There have been few and far between moments when a video game has absolutely moved me with its events. Moments that come to mind include: Joel's reaction to Sarah's death in The Last of Us, Uncharted 4's ending, and Altair's death in Assassin's Creed Revelations, to name a few. A game has to really deliver on the story end to really make me turn my head and recollect its past events in sadness.
Yet this is a special case.
I've held this game series close to my heart for years. Ironically, not because of its in-depth story and character development, but because of its gameplay and the sheer power you feel playing as its protagonist.
That protagonist goes by the name of Kratos.
The Ghost of Sparta
If you haven't heard of Kratos or at least seen his picture flying around somewhere on the internet over the past ten years, I'm going to assume you live under a rock. But I'll explain it anyway, because I'm nice.
Kratos is the protagonist of the popular video game franchise God of War, in which Kratos finds himself on a quest to avenge his family after the Greek gods have wronged him... yeah, the story doesn't sound as exciting as it looks. But it's pretty good, and the way Kratos is implemented into the mythos without it seeming forced is a plus.

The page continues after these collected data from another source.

(* ===== verification/Json.v ===== *)
(** JSON values and their texts (src/json/json_spirit_value.h, json_spirit_utils.h, json_spirit_writer_template.h, and
    the escapes of json_spirit_reader_template.h).

    The grammar of the reader is Boost.Spirit's and is a parameter of the
    files that read JSON; [substitute_esc_chars], which its strings go through, is here.  [iswprint] is the one of the
    "C" locale.  A member that throws [std::runtime_error] gives its text in [inr]. *)

From S2P Require Import Prelude Double Digits Util UtilThms.

Inductive Value_type := obj_type | array_type | str_type | bool_type | int_type | real_type | null_type.

#[global] Instance Value_type_eq_dec : EqDecision Value_type.
Proof. solve_decision. Defined.

Definition Value_type_name (t : Value_type) : bytes :=
  match t with
  | obj_type => lit "obj" | array_type => lit "array" | str_type => lit "str" | bool_type => lit "bool"
  | int_type => lit "int" | real_type => lit "real" | null_type => lit "null"
  end.

(** [v_] and [is_uint64_]: an integer is kept as an [int64]. *)
Inductive Value :=
  | VObj (o : list (bytes * Value))
  | VArr (a : list Value)
  | VStr (s : bytes)
  | VBool (b : bool)
  | VInt (n : Z) (is_uint64 : bool)
  | VReal (d : double)
  | VNull.

Abbreviation Object := (list (bytes * Value)).
Abbreviation Array := (list Value).

Definition type (v : Value) : Value_type :=
  match v with
  | VObj _ => obj_type | VArr _ => array_type | VStr _ => str_type | VBool _ => bool_type
  | VInt _ _ => int_type | VReal _ => real_type | VNull => null_type
  end.

Definition check_type (v : Value) (t : Value_type) : option bytes :=
  if decide (type v = t) then None
  else Some (lit "value is type " ++ Value_type_name (type v) ++ lit ", expected " ++ Value_type_name t).

Definition checked {A} (v : Value) (t : Value_type) (a : A) : A + bytes :=
  match check_type v t with None => inl a | Some e => inr e end.

Definition get_str (v : Value) : bytes + bytes := checked v str_type (match v with VStr s => s | _ => [] end).
Definition get_obj (v : Value) : Object + bytes := checked v obj_type (match v with VObj o => o | _ => [] end).
Definition get_array (v : Value) : Array + bytes := checked v array_type (match v with VArr a => a | _ => [] end).
Definition get_bool (v : Value) : bool + bytes := checked v bool_type (match v with VBool b => b | _ => false end).
Definition get_int64 (v : Value) : Z + bytes := checked v int_type (match v with VInt n _ => n | _ => 0 end).
Definition get_int (v : Value) : Z + bytes :=
  match get_int64 v with inl n => inl (s32 n) | inr e => inr e end.
Definition get_uint64 (v : Value) : Z + bytes :=
  match get_int64 v with inl n => inl (u64 n) | inr e => inr e end.

Definition get_real (v : Value) : double + bytes :=
  match v with
  | VInt n u => inl (double_of (if u then u64 n else n))
  | _ => checked v real_type (match v with VReal d => d | _ => S754_zero false end)
  end.

(** The first pair with the name; [Value::null] when there is none. *)
Fixpoint find_value (obj : Object) (name : bytes) : Value :=
  match obj with
  | [] => VNull
  | (n, v) :: r => if bool_decide (n = name) then v else find_value r name
  end.

(** ** Writing *)

Definition to_hex_char (c : Z) : Z := if c <? 10 then 48 + c else 55 + c.

Definition non_printable_to_string (c : Z) : bytes :=
  [92; 117; to_hex_char (Z.land (Z.shiftr c 12) 15); to_hex_char (Z.land (Z.shiftr c 8) 15);
   to_hex_char (Z.land (Z.shiftr c 4) 15); to_hex_char (Z.land c 15)].

Definition add_esc_char (c : Z) : option bytes :=
  if c =? 34 then Some [92; 34]
  else if c =? 92 then Some [92; 92]
  else if c =? 8 then Some [92; 98]
  else if c =? 12 then Some [92; 102]
  else if c =? 10 then Some [92; 110]
  else if c =? 13 then Some [92; 114]
  else if c =? 9 then Some [92; 116]
  else None.

Definition iswprint (c : Z) : bool := (32 <=? c) && (c <? 127).

Definition esc_char (c : Z) : bytes :=
  match add_esc_char c with
  | Some e => e
  | None => if iswprint c then [c] else non_printable_to_string c
  end.
Definition add_esc_chars (s : bytes) : bytes := mjoin (esc_char <$> s).

(** [std::fixed], [setprecision(8)]: the value exactly, rounded to eight places, half to even. *)
Definition round_even (num den : Z) : Z :=
  let q := num / den in
  let r := num mod den in
  match Z.compare (2 * r) den with
  | Lt => q | Gt => q + 1 | Eq => if Z.even q then q else q + 1
  end.
Definition fixed8 (m : positive) (e : Z) : Z :=
  let n := Z.pos m * 10 ^ 8 in
  if 0 <=? e then n * 2 ^ e else round_even n (2 ^ (- e)).
Definition show_units (neg : bool) (n : Z) : bytes :=
  (if neg then [45] else []) ++ ((fun d => 48 + d) <$> drop_zeros (be_digits 10 320 (n / 10 ^ 8)))
  ++ [46] ++ decimal8 (n mod 10 ^ 8).
Definition show_real (d : double) : bytes :=
  match d with
  | S754_zero s => show_units s 0
  | S754_infinity s => (if s : bool then [45] else []) ++ lit "inf"
  | S754_nan => lit "nan"
  | S754_finite s m e => show_units s (fixed8 m e)
  end.

Definition show_int (n : Z) : bytes := if n <? 0 then 45 :: decimal (- n) else decimal n.

(** The class [Generator]. *)
Section Generator.
Context (pretty : bool).

Definition indent (level : nat) : bytes := if pretty then repeat 32 (4 * level) else [].
Definition space : bytes := if pretty then [32] else [].
Definition new_line : bytes := if pretty then [10] else [].

(** [next != end]: a comma behind each element but the last. *)
Fixpoint output_elements (level : nat) (texts : list bytes) : bytes :=
  match texts with
  | [] => []
  | [t] => indent level ++ t ++ new_line
  | t :: r => indent level ++ t ++ [44] ++ new_line ++ output_elements level r
  end.
Definition output_array_or_obj (level : nat) (texts : list bytes) (start_char end_char : Z) : bytes :=
  [start_char] ++ new_line ++ output_elements (S level) texts ++ indent level ++ [end_char].

Definition output_str (s : bytes) : bytes := [34] ++ add_esc_chars s ++ [34].

Fixpoint output (level : nat) (v : Value) : bytes :=
  match v with
  | VObj o => output_array_or_obj level
                (map (fun p => output_str p.1 ++ space ++ [58] ++ space ++ output (S level) p.2) o) 123 125
  | VArr a => output_array_or_obj level (map (output (S level)) a) 91 93
  | VStr s => output_str s
  | VBool b => if b then lit "true" else lit "false"
  | VInt n is_uint64 => show_int (if is_uint64 then u64 n else n)
  | VReal d => show_real d
  | VNull => lit "null"
  end.
End Generator.

Definition write_string (v : Value) (pretty : bool) : bytes := output pretty 0 v.

(** ** The escapes of the reader *)

Definition hex_to_num (c : Z) : Z :=
  if (48 <=? c) && (c <=? 57) then c - 48
  else if (97 <=? c) && (c <=? 102) then c - 97 + 10
  else if (65 <=? c) && (c <=? 70) then c - 65 + 10
  else 0.

(** The result is cut to a [char]. *)
Definition hex_str_to_char (c1 c2 : Z) : Z := u8 (Z.shiftl (hex_to_num c1) 4 + hex_to_num c2).
Definition unicode_str_to_char (c1 c2 c3 c4 : Z) : Z :=
  u8 (Z.shiftl (hex_to_num c1) 12 + Z.shiftl (hex_to_num c2) 8 + Z.shiftl (hex_to_num c3) 4 + hex_to_num c4).

(** What [append_esc_char_and_incr_iter] appends for a character other than x and u. *)
Definition simple_esc (c : Z) : bytes :=
  if c =? 116 then [9] else if c =? 98 then [8] else if c =? 102 then [12] else if c =? 110 then [10]
  else if c =? 114 then [13] else if c =? 92 then [92] else if c =? 47 then [47] else if c =? 34 then [34] else [].

(** A backslash at the very end is kept. *)
Fixpoint substitute_esc_chars (s : bytes) : bytes :=
  match s with
  | [] => []
  | c :: r' =>
    if c =? 92 then
      match r' with
      | [] => [c]
      | c2 :: r =>
        if c2 =? 120 then
          match r with
          | h1 :: h2 :: rest => hex_str_to_char h1 h2 :: substitute_esc_chars rest
          | _ => substitute_esc_chars r
          end
        else if c2 =? 117 then
          match r with
          | h1 :: h2 :: h3 :: h4 :: rest => unicode_str_to_char h1 h2 h3 h4 :: substitute_esc_chars rest
          | _ => substitute_esc_chars r
          end
        else simple_esc c2 ++ substitute_esc_chars r
      end
    else c :: substitute_esc_chars r'
  end.

(** ** The escapes are undone *)

Lemma unicode_of_non_printable c :
  in_u 8 c ->
  unicode_str_to_char (to_hex_char (Z.land (Z.shiftr c 12) 15)) (to_hex_char (Z.land (Z.shiftr c 8) 15))
    (to_hex_char (Z.land (Z.shiftr c 4) 15)) (to_hex_char (Z.land c 15)) = c.
Proof.
  intros Hc. apply Z.eqb_eq. revert c Hc. apply byte_forallb. by vm_compute.
Qed.

Lemma substitute_esc_char c t : in_u 8 c -> substitute_esc_chars (esc_char c ++ t) = c :: substitute_esc_chars t.
Proof.
  intros Hc. unfold esc_char.
  destruct (add_esc_char c) as [e|] eqn:E.
  - unfold add_esc_char in E.
    repeat (let H := fresh "H" in
      match type of E with (if ?b then _ else _) = _ => destruct b eqn:H end;
      [apply Z.eqb_eq in H; subst c; injection E as <-; reflexivity|clear H]). done.
  - destruct (iswprint c).
    + cbn [app substitute_esc_chars]. destruct (Z.eqb_spec c 92) as [->|]; done.
    + cbn [app non_printable_to_string substitute_esc_chars]. cbn [Z.eqb Pos.eqb]. by rewrite unicode_of_non_printable.
Qed.

(** What the writer escapes in a text, the reader gives back: every text of bytes survives. *)
Theorem escape_roundtrip s : is_bytes s -> substitute_esc_chars (add_esc_chars s) = s.
Proof.
  induction 1 as [|c s Hc Hs IH]; [done|]. unfold add_esc_chars in *. cbn [fmap list_fmap mjoin list_join].
  rewrite substitute_esc_char by done. f_equal. exact IH.
Qed.

(** ** Texts without line breaks are printable *)

Definition printable (s : bytes) : Prop := Forall (fun c => iswprint c = true) s.

Lemma Value_nested_ind (P : Value -> Prop) :
  (forall o, Forall (fun p => P p.2) o -> P (VObj o)) -> (forall a, Forall P a -> P (VArr a)) ->
  (forall s, P (VStr s)) -> (forall b, P (VBool b)) -> (forall n u, P (VInt n u)) -> (forall d, P (VReal d)) ->
  P VNull -> forall v, P v.
Proof.
  intros HO HA HS HB HI HR HN. fix IH 1. intros [o|a|s|b|n u|d|]; [| |apply HS|apply HB|apply HI|apply HR|apply HN].
  - apply HO. induction o as [|[n v] o IHo]; constructor; [apply IH|exact IHo].
  - apply HA. induction a as [|v a IHa]; constructor; [apply IH|exact IHa].
Qed.

Lemma printable_app s t : printable s -> printable t -> printable (s ++ t).
Proof. apply Forall_app_2. Qed.
Lemma printable_lit s : forallb iswprint s = true -> printable s.
Proof. intros H. rewrite forallb_forall in H. apply Forall_forall. intros c Hc. apply H. by apply list_elem_of_In. Qed.

Lemma printable_esc s : is_bytes s -> printable (add_esc_chars s).
Proof.
  intros Hs. unfold add_esc_chars. induction Hs as [|c s Hc Hs IH]; [constructor|].
  apply printable_app; [|exact IH]. apply printable_lit. revert c Hc. apply byte_forallb. by vm_compute.
Qed.

Lemma printable_digits ds : digits_ok 10 ds -> printable ((fun d => 48 + d) <$> ds).
Proof.
  induction 1 as [|d ds Hd Hds IH]; constructor; [|exact IH]. unfold iswprint. apply andb_true_iff. split; lia.
Qed.

Lemma be_digits_ok10 k n : digits_ok 10 (be_digits 10 k n).
Proof. unfold be_digits, digits_ok. apply Forall_rev. by apply le_digits_ok. Qed.

Lemma printable_units neg n : printable (show_units neg n).
Proof.
  repeat apply printable_app; try (by apply printable_lit); [by destruct neg; apply printable_lit| |];
    apply printable_digits; [apply drop_zeros_ok|]; apply be_digits_ok10.
Qed.
Lemma printable_int n : printable (show_int n).
Proof.
  unfold show_int. destruct (n <? 0); [constructor; [done|]|]; apply printable_digits, drop_zeros_ok, be_digits_ok10.
Qed.

(** Every text and every name in the value is made of bytes. *)
Fixpoint byte_texts (v : Value) : Prop :=
  match v with
  | VObj o => fold_right and True (map (fun p => is_bytes p.1 /\ byte_texts p.2) o)
  | VArr a => fold_right and True (map byte_texts a)
  | VStr s => is_bytes s
  | _ => True
  end.

Lemma printable_elements level texts : Forall printable texts -> printable (output_elements false level texts).
Proof.
  induction 1 as [|t r Ht Hr IH]; [constructor|]. cbn [output_elements]. destruct r as [|t' r].
  - repeat apply printable_app; by first [done|apply printable_lit].
  - repeat apply printable_app; try (by apply printable_lit); [done|exact IH].
Qed.

Lemma write_string_printable v : byte_texts v -> printable (write_string v false).
Proof.
  unfold write_string. generalize 0%nat. induction v as [o IH|a IH|s|b|n u|d|] using Value_nested_ind; intros level Hv.
  - unfold output, output_array_or_obj. fold output. repeat apply printable_app; try (by apply printable_lit).
    apply printable_elements. induction IH as [|p o Hp Ho IHo]; constructor.
    + destruct Hv as [[Hn Hv] _]. unfold output_str. repeat apply printable_app; try (by apply printable_lit).
      * by apply printable_esc.
      * by apply Hp.
    + apply IHo. by destruct Hv.
  - unfold output, output_array_or_obj. fold output. repeat apply printable_app; try (by apply printable_lit).
    apply printable_elements. induction IH as [|p o Hp Ho IHo]; constructor.
    + destruct Hv as [Hv _]. by apply Hp.
    + apply IHo. by destruct Hv.
  - unfold output, output_str. repeat apply printable_app; try (by apply printable_lit). by apply printable_esc.
  - destruct b; by apply printable_lit.
  - apply printable_int.
  - destruct d; [apply printable_units|destruct s; by apply printable_lit|by apply printable_lit|apply printable_units].
  - by apply printable_lit.
Qed.
(** Every stream has an end of its headers. *)
Lemma ReadHTTPHeaders_total stream m : is_Some (ReadHTTPHeaders stream m).
Proof.
  unfold ReadHTTPHeaders.
  assert (K : forall fuel s n m, (length (buf s) < fuel)%nat -> is_Some (Headers_loop fuel s n m)); [|apply K; lia].
  induction fuel as [|fuel IH]; intros s n m' Hs; [lia|]. cbn [Headers_loop]. destruct (good s) eqn:Hg.
  - pose proof (getline_shorter s Hg). destruct (getline s) as [str rest]. cbn [fst snd] in *.
    destruct (bool_decide (str = []) || bool_decide (str = [13])) eqn:Eb; [by eexists|].
    apply orb_false_iff in Eb as [Eb%bool_decide_eq_false _].
    assert (length str <> 0%nat) by (by destruct str). destruct (cut 58 str) as [[a b]|]; apply IH; lia.
  - rewrite getline_bad by done. by eexists.
Qed.
Lemma ReadHTTPMessage_total stream nProto : is_Some (ReadHTTPMessage stream nProto).
Proof.
  unfold ReadHTTPMessage. destruct (ReadHTTPHeaders_total stream ∅) as [[[n m] r] ->]. cbn.
  destruct (_ || _); [by eexists|]. by destruct (if 0 <? n then _ else _).
Qed.

(** A message that is all there. *)
Lemma ReadHTTPMessage_all hs strMsg rest nProto c :
  Forall plain_header hs -> lenZ strMsg <= MAX_SIZE -> (absorb hs 0 ∅).1 = lenZ strMsg ->
  (absorb hs 0 ∅).2 !! lit "connection" = Some c -> c = lit "close" \/ c = lit "keep-alive" ->
  ReadHTTPMessage (opened (mjoin (header_line <$> hs) ++ crlf ++ strMsg ++ rest)) nProto =
  Some (HTTP_OK, (absorb hs 0 ∅).2, strMsg, opened rest).
Proof.
  intros Hp Hl Elen Ec Hc. pose proof (lenZ_nonneg strMsg). unfold ReadHTTPMessage. rewrite ReadHTTPHeaders_all by done.
  cbn [mbind option_bind]. rewrite Elen. replace ((lenZ strMsg <? 0) || (MAX_SIZE <? lenZ strMsg)) with false by lia.
  assert (E : (if 0 <? lenZ strMsg then read (opened (strMsg ++ rest)) (Z.to_nat (lenZ strMsg)) else ([], opened (strMsg ++ rest)))
              = (strMsg, opened rest)).
  { destruct (Z.ltb_spec 0 (lenZ strMsg)) as [Hpos|Hz].
    - unfold lenZ. rewrite Nat2Z.id. apply read_app.
    - destruct strMsg; [done|]. rewrite lenZ_cons in Hz. pose proof (lenZ_nonneg strMsg). lia. }
  rewrite E, Ec. cbn [default]. destruct Hc as [-> | ->]; [by rewrite (bool_decide_eq_false_2 (lit "close" <> lit "close")) by (intros []; done)|].
  rewrite (bool_decide_eq_false_2 (lit "keep-alive" <> lit "keep-alive")) by (intros []; done). by rewrite andb_false_r.
Qed.

(** ** Requests *)

Lemma decimal_line n : 0 <= n < 10 ^ 10 -> 10 ∉ decimal n.
Proof.
  intros Hn Hin. destruct (decimal_spec n Hn) as (Hd & _). unfold digits in Hd. rewrite Forall_forall in Hd.
  by apply Hd in Hin.
Qed.

Definition plainb (k : bytes) : bool := bool_decide (10 ∉ k) && bool_decide (58 ∉ k).
Lemma plain_lit k v : plainb k = true -> 10 ∉ v -> plain_header (k, v).
Proof. unfold plainb. rewrite andb_true_iff, !bool_decide_eq_true. by intros []. Qed.
Lemma no_line (v : bytes) : bool_decide (10 ∉ v) = true -> 10 ∉ v.
Proof. by rewrite bool_decide_eq_true. Qed.
Lemma version_line k : bool_decide (10 ∉ k) = true -> 10 ∉ k ++ FormatFullVersion.
Proof. intros Hk%no_line. rewrite not_elem_of_app. split; [done|apply FormatFullVersion_line]. Qed.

Anyway, I'm getting side-tracked.
I used to love God of War for some of the most base-born reasons a video game could provide: it had flashy combat, bloody visuals, and a brutal character who was by no means afraid to get his hands dirty. This continued on for years down the franchise, with Kratos waging his war against the gods with two sequels in God of War II & III, as well as multiple spin-offs detailing Kratos's life in servitude to the gods before current events. After God of War III (spoilers for those who haven't played this great series), Kratos seemingly gets his revenge while committing suicide in the end, ending the story and leaving gamers with a satisfied feeling they'd craved since Zeus first betrayed us in the second game. Although Kratos's body seemingly disappeared in the end, my childhood was sealed and another chapter of my life was closed with the end of a great game and franchise looming.
But I was wrong.
It was probably about four years later after the release of the third game that the titled God of War was announced for the Playstation 4. It would be a continuation of the previous games, with an older Kratos in a Norse mythology setting, now watching over and protecting a son of his own.
The direction was strange to me at first. A man who had no qualms about smashing his brother's face in games before will now be a more stoic, mentor-like figure to his son. The same man who beat his father's face in until the screen turned red with blood (literally). The same man who had slaughtered the entire Greek pantheon and left the world in ruin. It was insane, unfathomable that the storyboard could be taken in this direction. It wasn't the God of War gamers were used to or loved. It was something new.
It was brilliant.
The story was always serious-toned. But now it took itself seriously, consistently. Kratos's son, Atreus, was endearing (annoying sometimes) and legitimately a boy growing up before our eyes. Kratos himself, once a man who couldn't hold back his temper for even the smallest of slights, had shown immense growth over the course of the game. There were a couple of times I thought he would put his hands on Atreus, yet he retained his verbal disciplinary stance, and it paid off throughout the story.
I watched Kratos go from being an irresponsible father to a daughter, to an inconsolable madman, then finally to a reserved and patient father to a son. The growth of his character is a testament to the growth of the franchise. With God of War PS4 only expected to churn out more sequels, Kratos's character can only get more interesting from here.